Even if we weren’t, though, I wouldn’t leave Alfarin alone.
“We have to stick together, Alfarin.”
Then, as if a light has been switched on above us, the shadows disappear. All nine outlines of the men with the wolf pelts have gone.
The smell hits.
“Oh, shit, oh, shit!” I cry as I spin around. “The Skin-Walkers are here. They’re actually here. Where are they? Where are the others?”
Alfarin and I are completely alone.
“Elinor!” he cries.
“Mitchell!” I yell.
Our voices drop like dead weights. I look down and see that the grass beneath our feet is dying.
“Look, Alfarin,” I pant, grabbing his forearm. “The grass has been poisoned just by us being here. We can follow the others’ footsteps.”
My great plan immediately unravels as we stumble across a large patch of blackened grass that has footprints leading in two different directions. The others have already split up.
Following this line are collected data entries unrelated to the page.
(** When the scan reports only devices that do not list the lower-cased
    target, [main] ends normally having only scanned: it prints one line
    per device and "Target device not found.", makes no client, registers
    no signal handler, and attempts neither a write nor a disconnect. *)
Theorem main_without_target w h g devices :
  await_outcome w _
    (h ++ [Print ("Scanning for devices with service UUID: "
                  ++ default_service_uuid)%string])
    BleakScanner_discover = Returned devices ->
  Forall (passed_over default_service_uuid) devices ->
  main w h g
  = (Returned tt, g,
     [Print ("Scanning for devices with service UUID: " ++ default_service_uuid)%string;
      Await BleakScanner_discover]
     ++ map found_line devices
     ++ [Print "Target device not found."]).
Proof.
  intros Hscan Hall. unfold main. unfold bind at 1.
  unfold scan_and_connect, try_except. unfold bind at 1. unfold print at 1. cbn [fst snd].
  unfold bind at 1. unfold await at 1. rewrite Hscan.
  unfold bind at 1.
  rewrite <- (app_nil_r devices) at 1.
  rewrite (find_target_device_skip_prefix default_service_uuid devices [] w _ g Hall).
  cbn [find_target_device]. unfold ret, print, bind. cbn.
  now rewrite !app_nil_r.
Qed.

Lemma main_without_target_witness :
  main upper_case_scan [] initial
  = (Returned tt, initial,
     [Print "Scanning for devices with service UUID: 3ab10100-f831-4395-b29d-570977d5bf94";
      Await BleakScanner_discover; found_line disto_upper;
      Print "Target device not found."]).
Proof.
  apply (main_without_target upper_case_scan [] initial [disto_upper] eq_refl).
  repeat constructor. eexists. split; [reflexivity|]. vm_compute.
  intros H. apply list_elem_of_In in H. destruct H as [H|[]]. discriminate.
Defined.

(** When [clear_device] raises an [Exception] at the start of a session,
    [main] prints the error and goes straight to [disconnect()]: no signal
    handler is registered and the notifications are never subscribed. *)
Theorem main_clear_device_failure w h g client g1 t1 e g2 t2 :
  scan_and_connect default_service_uuid w h g = (Returned (Some client), g1, t1) ->
  clear_device client w (h ++ t1) g1 = (Raised (Exc e), g2, t2) ->
  main w h g
  = (match await_outcome w _
             ((h ++ t1) ++ t2 ++ [Print ("Error: " ++ exc_str e)%string])
             (disconnect client) with
     | Raised e' => Raised e'
     | Returned _ => Returned tt
     end,
     g2,
     t1 ++ t2 ++ [Print ("Error: " ++ exc_str e)%string; Await (disconnect client)]).
Proof.
  intros Hscan Hclear. unfold main. unfold bind at 1. rewrite Hscan.
  unfold try_finally, try_except. unfold bind at 1. rewrite Hclear.
  unfold print, await. cbn [fst snd]. now rewrite <- !app_assoc.
Qed.

Lemma main_clear_device_failure_witness :
  (main writes_fail [] initial).1.1 = Returned tt
  /\ forallb not_start_notify (main writes_fail [] initial).2 = true
  /\ disconnects (main writes_fail [] initial).2 = [disto_client].
Proof.
  rewrite (main_clear_device_failure writes_fail [] initial disto_client initial
             (scan_and_connect default_service_uuid writes_fail [] initial).2
             BleakError initial
             [Enter Fn_clear_device;
              Call (get_characteristic disto_client COMMAND_CHARACTERISTIC_UUID);
              Await (write_gatt_char disto_client disto_command [x70])]
             eq_refl eq_refl).
  repeat split.
Defined.

(** An [Exception] leaves [main] only if [disconnect()] itself raised it:
    those of the scan are caught in [scan_and_connect], those of the
    session by the [except] clause of [main]. *)
Theorem main_raises_only_from_disconnect w h g e :
  (main w h g).1.1 = Raised (Exc e) ->
  exists client h', await_outcome w _ h' (disconnect client) = Raised (Exc e).
Proof.
  unfold main. unfold bind at 1.
  pose proof (scan_and_connect_result default_service_uuid w h g) as Hscan.
  destruct (scan_and_connect default_service_uuid w h g) as [[r g1] t1].
  destruct Hscan as [_ [->|[[client ->]|[->| ->]]]]; try discriminate.
  unfold try_finally.
  match goal with
  | |- context [try_except ?body ?handler w ?h' g1] =>
      assert (Hbody : forall e', (try_except body handler w h' g1).1.1 <> Raised (Exc e'));
      [|destruct (try_except body handler w h' g1) as [[r g2] t2]]
  end.
  { intros e'. unfold try_except.
    match goal with |- context [match ?b with _ => _ end] => destruct b as [[[[]|[e0| |]] g2] t2] end;
      discriminate. }
  unfold await. cbn [fst snd] in *.
  destruct (await_outcome w _ _ (disconnect client)) as [[]|e'] eqn:Hd.
  - intros Hr. now destruct (Hbody e).
  - intros [= ->]. eauto.
Qed.

Lemma main_raises_only_from_disconnect_witness :
  (main disconnect_fails [] initial).1.1 = Raised (Exc BleakError)
  /\ exists client h',
       await_outcome disconnect_fails _ h' (disconnect client) = Raised (Exc BleakError).
Proof.
  assert (H : (main disconnect_fails [] initial).1.1 = Raised (Exc BleakError))
    by (vm_compute; reflexivity).
  split; [exact H|].
  exact (main_raises_only_from_disconnect disconnect_fails [] initial BleakError H).
Defined.

End More.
“Which one is Team DEVIL and which belongs to the angels?”
Alfarin falls to his knees and spreads his plate-sized hands across the damp grass.
“These are Mitchell’s footsteps,” he says. “He has feet the size of a longboat. The ones next to them are dainty, the feet of a princess. It is this way, Medusa.”
We hurtle down a tightly packed row of crosses and stone tablets. Then I catch a glimpse of blond hair. The head is bobbing and weaving directly ahead of us. It’s like an albino hedgehog on steroids.
“There!” I point the way to Alfarin, who is grunting and groaning with every step. The muscles in my neck and shoulders ache as I continue to run while twisting to watch our backs at the same time. I can no longer tell if the shadows around me are cast by some of the ornate gravestones, or whether there is something far more nefarious on our tail.